> _Problem details_: All of the data below is to be output exactly as written.
Segment Start: Data records
Lemma describes_push f h B l t u :
  block_ok B -> wf_log l -> describes h B l -> lg_last l + 1 < 2 ^ 32 -> wf_time t -> update_for u (lg_last l + 1) t ->
  slots f B (push l t u) -> describes (advanced h f (lg_last l + 1) t) B (push l t u).
Proof using Hent.
  intros HB Hw [Hwf Hm Hn Hf Hft Hl Hlt Hb] H32 Ht Hu Hs.
  pose proof (wl_some _ Hw) as Hne. pose proof (wl_first _ Hw) as H1. pose proof (wl_bound _ Hw) as Hbd.
  pose proof (push_last l t u Hne) as Hpl. pose proof (push_end l t u Hne) as Hpe.
  pose proof (push_length l t u Hne Hbd) as Hlen. pose proof (push_wf l t u Hw H32 Ht Hu) as Hpw.
  assert (is_u32 (lg_last l + 1)) as Hu32.
  { unfold is_u32, lg_last in *. destruct (lg_items l); [done|]. cbn [length] in *. lia. }
  unfold advanced. cbn [set_last_of num first_sno first_time block]. rewrite Hn.
  destruct (Z.ltb_spec (Z.of_nat (length (lg_items l))) entries) as [Hlt'|Hge].
  - constructor; cbn; [|done| | | |by rewrite Hpl|by rewrite Hpe|done].
    + unfold wf_header, is_u32 in *. cbn. pose proof (wl_last _ Hw). unfold lg_last in *. intuition lia.
    + rewrite Hlen. lia.
    + unfold push. by rewrite (proj2 (Z.ltb_lt _ _)).
    + unfold push. rewrite (proj2 (Z.ltb_lt _ _)) by done. cbn [lg_items]. by destruct (lg_items l).
  - destruct (lg_items (push l t u)) as [|[t0 u0] r] eqn:Ei; [by destruct (wl_some _ Hpw)|].
    assert (lg_items (push l t u) !! 0%nat = Some (t0, u0)) as E0 by by rewrite Ei.
    destruct (Hs _ _ _ E0) as (He & Het & _). rewrite Z.add_0_r in He, Het.
    assert (lg_first (push l t u) = lg_first l + 1) as Hpf.
    { unfold push. by rewrite (proj2 (Z.ltb_ge _ _)). }
    assert (slot entries (lg_first (push l t u)) = (lg_last l + 1) mod entries) as Hsl.
    { pose proof (wl_last _ Hpw). pose proof (wl_first _ Hpw). rewrite slot_small.
      - rewrite Hpf. unfold lg_last. replace (lg_first l + Z.of_nat (length (lg_items l)) - 1 + 1)
          with (lg_first l + 1 - 1 + 1 * entries) by lia. by rewrite Z.mod_add by lia.
      - unfold lg_last in H. rewrite Ei in H. cbn [length] in H. lia. }
    rewrite Hsl in He, Het. rewrite Hb, He, Het.
    destruct (wl_items _ Hpw _ _ _ E0) as [Hwt _].
    constructor; cbn; [|done| |done|by rewrite Ei|by rewrite Hpl|by rewrite Ei, Hpe|done].
    + unfold wf_header, is_u32 in *. cbn. pose proof (wl_last _ Hw). unfold lg_last in *. intuition lia.
    + rewrite Ei. cbn [length] in *. lia.
Qed.

Lemma does_advance f t h p sno tm :
  1 <= num h ->
  does (let! h := reading u_hdr in
        if num h =? 0 then assign (set_hdr (set_first_of 1 sno tm h))
        else if num h <? entries then assign (set_hdr (set_first_of (num h + 1) (first_sno h) (first_time h) h))
        else
          let! next := ent_header en fault (sno mod entries) (block h) in
          assign (set_hdr (set_first_of (num h) (e_sno next) (e_time next) h)))
    (mkU f t (set_last_of sno tm h) p) f (advanced h f sno tm) p tt.
Proof using Hquiet.
  intros Hn. eapply does_bind; [apply does_get|]. intros t1. unfold advanced.
  cbn [set_last_of num]. rewrite (proj2 (Z.eqb_neq (num h) 0)) by lia.
  destruct (num h <? entries); [apply does_set_hdr|]. eapply does_bind; [apply does_ent_header|]. intros t2.
  apply does_set_hdr.
Qed.

Lemma put_entry_ok u f h p B l tm :
  ring f h B l -> lg_last l + 1 < 2 ^ 32 -> wf_time tm -> update_for u (lg_last l + 1) tm -> blen u <= U32_MAX ->
  (exists f' h' B', (forall t, does (put_entry en fault entries u) (mkU f t h p) f' h' p tt) /\ ring f' h' B' (push l tm u) /\ state h' = state h) \/
  (too_big u = true /\ forall t, fails (put_entry en fault entries u) (mkU f t h p) f h p UError).
Proof using Hquiet Hent.
  intros Hr H32 Ht Hu Hlen. assert (1 <= num h) as Hnum.
  { destruct Hr as (_ & Hw & Hd & _). rewrite (de_num _ _ _ Hd). pose proof (wl_some _ Hw). destruct (lg_items l); [done|]. cbn. lia. }
  pose proof Hu as (w & Hw & Hsn & Htm). unfold put_entry. rewrite Hw.
  rewrite (proj2 (Z.ltb_ge U32_MAX (blen u))) by done.
  destruct (make_room u f h p B l Hr) as [(f1 & h1 & B1 & Hd & Hr1 & Hfit & Hst)|(Hbig & He)].
  - left. destruct Hr1 as (HB1 & Hwf & Hde & Hs).
    set (e := mkEnt KDB_ULOG_MAGIC (lg_last l + 1) tm true (blen u)).
    set (f2 := write_bytes f1 (entry_block B1 e u) (Z.to_nat (ent_at (slot entries (lg_last l + 1)) B1))).
    assert (slots f2 B1 (push l tm u)) as Hs2 by by apply push_slots.
    exists f2, (advanced h1 f2 (lg_last l + 1) tm), B1. split; [|split].
    + intros t. eapply does_bind; [apply does_ret|]. intros t0. rewrite Hsn, Htm.
      eapply does_bind; [apply does_get|]. intros t1. eapply does_bind; [apply Hd|]. intros t2.
      eapply does_bind; [apply does_get|]. intros t3. rewrite (de_block _ _ _ Hde).
      eapply does_bind; [apply does_write|]. intros t4.
      eapply does_bind; [apply (does_hdr (set_last_of _ _))|]. intros t5. apply does_advance.
      rewrite (de_num _ _ _ Hde). pose proof (wl_some _ Hwf). destruct (lg_items l); [done|]. cbn. lia.
    + split_and!; [done| |by apply describes_push|done]. by apply push_wf.
    + rewrite <- Hst. unfold advanced. by destruct (_ <? _).
  - right. split; [done|]. intros t. eapply fails_bind; [apply does_ret|]. intros t1.
    eapply fails_bind; [apply does_get|]. intros t2. apply fails_here, He.
Qed.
Segment End: Data records
> _Output of the exercise_:
Lemma describes_push f h B l t u :
  block_ok B -> wf_log l -> describes h B l -> lg_last l + 1 < 2 ^ 32 -> wf_time t -> update_for u (lg_last l + 1) t ->
  slots f B (push l t u) -> describes (advanced h f (lg_last l + 1) t) B (push l t u).
Proof using Hent.
  intros HB Hw [Hwf Hm Hn Hf Hft Hl Hlt Hb] H32 Ht Hu Hs.
  pose proof (wl_some _ Hw) as Hne. pose proof (wl_first _ Hw) as H1. pose proof (wl_bound _ Hw) as Hbd.
  pose proof (push_last l t u Hne) as Hpl. pose proof (push_end l t u Hne) as Hpe.
  pose proof (push_length l t u Hne Hbd) as Hlen. pose proof (push_wf l t u Hw H32 Ht Hu) as Hpw.
  assert (is_u32 (lg_last l + 1)) as Hu32.
  { unfold is_u32, lg_last in *. destruct (lg_items l); [done|]. cbn [length] in *. lia. }
  unfold advanced. cbn [set_last_of num first_sno first_time block]. rewrite Hn.
  destruct (Z.ltb_spec (Z.of_nat (length (lg_items l))) entries) as [Hlt'|Hge].
  - constructor; cbn; [|done| | | |by rewrite Hpl|by rewrite Hpe|done].
    + unfold wf_header, is_u32 in *. cbn. pose proof (wl_last _ Hw). unfold lg_last in *. intuition lia.
    + rewrite Hlen. lia.
    + unfold push. by rewrite (proj2 (Z.ltb_lt _ _)).
    + unfold push. rewrite (proj2 (Z.ltb_lt _ _)) by done. cbn [lg_items]. by destruct (lg_items l).
  - destruct (lg_items (push l t u)) as [|[t0 u0] r] eqn:Ei; [by destruct (wl_some _ Hpw)|].
    assert (lg_items (push l t u) !! 0%nat = Some (t0, u0)) as E0 by by rewrite Ei.
    destruct (Hs _ _ _ E0) as (He & Het & _). rewrite Z.add_0_r in He, Het.
    assert (lg_first (push l t u) = lg_first l + 1) as Hpf.
    { unfold push. by rewrite (proj2 (Z.ltb_ge _ _)). }
    assert (slot entries (lg_first (push l t u)) = (lg_last l + 1) mod entries) as Hsl.
    { pose proof (wl_last _ Hpw). pose proof (wl_first _ Hpw). rewrite slot_small.
      - rewrite Hpf. unfold lg_last. replace (lg_first l + Z.of_nat (length (lg_items l)) - 1 + 1)
          with (lg_first l + 1 - 1 + 1 * entries) by lia. by rewrite Z.mod_add by lia.
      - unfold lg_last in H. rewrite Ei in H. cbn [length] in H. lia. }
    rewrite Hsl in He, Het. rewrite Hb, He, Het.
    destruct (wl_items _ Hpw _ _ _ E0) as [Hwt _].
    constructor; cbn; [|done| |done|by rewrite Ei|by rewrite Hpl|by rewrite Ei, Hpe|done].
    + unfold wf_header, is_u32 in *. cbn. pose proof (wl_last _ Hw). unfold lg_last in *. intuition lia.
    + rewrite Ei. cbn [length] in *. lia.
Qed.

Lemma does_advance f t h p sno tm :
  1 <= num h ->
  does (let! h := reading u_hdr in
        if num h =? 0 then assign (set_hdr (set_first_of 1 sno tm h))
        else if num h <? entries then assign (set_hdr (set_first_of (num h + 1) (first_sno h) (first_time h) h))
        else
          let! next := ent_header en fault (sno mod entries) (block h) in
          assign (set_hdr (set_first_of (num h) (e_sno next) (e_time next) h)))
    (mkU f t (set_last_of sno tm h) p) f (advanced h f sno tm) p tt.
Proof using Hquiet.
  intros Hn. eapply does_bind; [apply does_get|]. intros t1. unfold advanced.
  cbn [set_last_of num]. rewrite (proj2 (Z.eqb_neq (num h) 0)) by lia.
  destruct (num h <? entries); [apply does_set_hdr|]. eapply does_bind; [apply does_ent_header|]. intros t2.
  apply does_set_hdr.
Qed.

Lemma put_entry_ok u f h p B l tm :
  ring f h B l -> lg_last l + 1 < 2 ^ 32 -> wf_time tm -> update_for u (lg_last l + 1) tm -> blen u <= U32_MAX ->
  (exists f' h' B', (forall t, does (put_entry en fault entries u) (mkU f t h p) f' h' p tt) /\ ring f' h' B' (push l tm u) /\ state h' = state h) \/
  (too_big u = true /\ forall t, fails (put_entry en fault entries u) (mkU f t h p) f h p UError).
Proof using Hquiet Hent.
  intros Hr H32 Ht Hu Hlen. assert (1 <= num h) as Hnum.
  { destruct Hr as (_ & Hw & Hd & _). rewrite (de_num _ _ _ Hd). pose proof (wl_some _ Hw). destruct (lg_items l); [done|]. cbn. lia. }
  pose proof Hu as (w & Hw & Hsn & Htm). unfold put_entry. rewrite Hw.
  rewrite (proj2 (Z.ltb_ge U32_MAX (blen u))) by done.
  destruct (make_room u f h p B l Hr) as [(f1 & h1 & B1 & Hd & Hr1 & Hfit & Hst)|(Hbig & He)].
  - left. destruct Hr1 as (HB1 & Hwf & Hde & Hs).
    set (e := mkEnt KDB_ULOG_MAGIC (lg_last l + 1) tm true (blen u)).
    set (f2 := write_bytes f1 (entry_block B1 e u) (Z.to_nat (ent_at (slot entries (lg_last l + 1)) B1))).
    assert (slots f2 B1 (push l tm u)) as Hs2 by by apply push_slots.
    exists f2, (advanced h1 f2 (lg_last l + 1) tm), B1. split; [|split].
    + intros t. eapply does_bind; [apply does_ret|]. intros t0. rewrite Hsn, Htm.
      eapply does_bind; [apply does_get|]. intros t1. eapply does_bind; [apply Hd|]. intros t2.
      eapply does_bind; [apply does_get|]. intros t3. rewrite (de_block _ _ _ Hde).
      eapply does_bind; [apply does_write|]. intros t4.
      eapply does_bind; [apply (does_hdr (set_last_of _ _))|]. intros t5. apply does_advance.
      rewrite (de_num _ _ _ Hde). pose proof (wl_some _ Hwf). destruct (lg_items l); [done|]. cbn. lia.
    + split_and!; [done| |by apply describes_push|done]. by apply push_wf.
    + rewrite <- Hst. unfold advanced. by destruct (_ <? _).
  - right. split; [done|]. intros t. eapply fails_bind; [apply does_ret|]. intros t1.
    eapply fails_bind; [apply does_get|]. intros t2. apply fails_here, He.
Qed.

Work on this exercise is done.